Example page_beyond_the_safe_integers_is_refused :
  validation_error (with_page empty_query 9007199254740993)
  = Some {| fe_field := "page"; fe_rule := "number.unsafe" |}
  /\ validation_error (with_page empty_query (-9007199254740993))
     = Some {| fe_field := "page"; fe_rule := "number.unsafe" |}.
Proof. split; reflexivity. Qed.

Example search_is_answered_500 :
  getAuditLogs
    (with_query alice_logs_request (with_search empty_query (Some "mrema")))
    january_world
  = internal_error_answer "Get audit logs error:" january_world.
Proof. reflexivity. Qed.

Example get_by_id_found_and_missing :
  response_status (getAuditLogById
                     (sample_request (actor alice) [("id", sample_uuid 2)] empty_query [])
                     january_world) = Some 200%Z
  /\ response_status (getAuditLogById
                        (sample_request (actor alice) [("id", "nope")] empty_query [])
                        january_world) = Some 404%Z.
Proof. split; vm_compute; reflexivity. Qed.

Example statistics_of_january :
  (getAuditLogStatistics (sample_request (actor alice) [] empty_query [])
     (with_events january_events
        {| db := sample_db; console := []; clock := 1736300000000;
           uuid_source := sample_uuid; uuid_drawn := 0; pending := [] |})).1
  = Ret {| status := 200;
           payload :=
             StatisticsBody
               {| totalLogs := 3; recentLogs := 3; period_days := 30;
                  actionStats := [("STATION_CREATED", 1%Z); ("STATION_UPDATED", 1%Z);
                                  ("USER_LOGIN", 1%Z)];
                  targetTypeStats := [("Station", 2%Z); ("User", 1%Z)];
                  userActivityStats := [((alice_id, Some (user_info alice)), 3%Z)];
                  dailyStats := [(20094%Z, 1%Z); (20093%Z, 1%Z); (20092%Z, 1%Z)] |} |}.
Proof. vm_compute. reflexivity. Qed.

* Task directions
Take the lines above from the first through the one containing "(with_page empty_query (-9007199254740993))" and reproduce them exactly; include nothing else.

* Output for this exercise
Example page_beyond_the_safe_integers_is_refused :
  validation_error (with_page empty_query 9007199254740993)
  = Some {| fe_field := "page"; fe_rule := "number.unsafe" |}
  /\ validation_error (with_page empty_query (-9007199254740993))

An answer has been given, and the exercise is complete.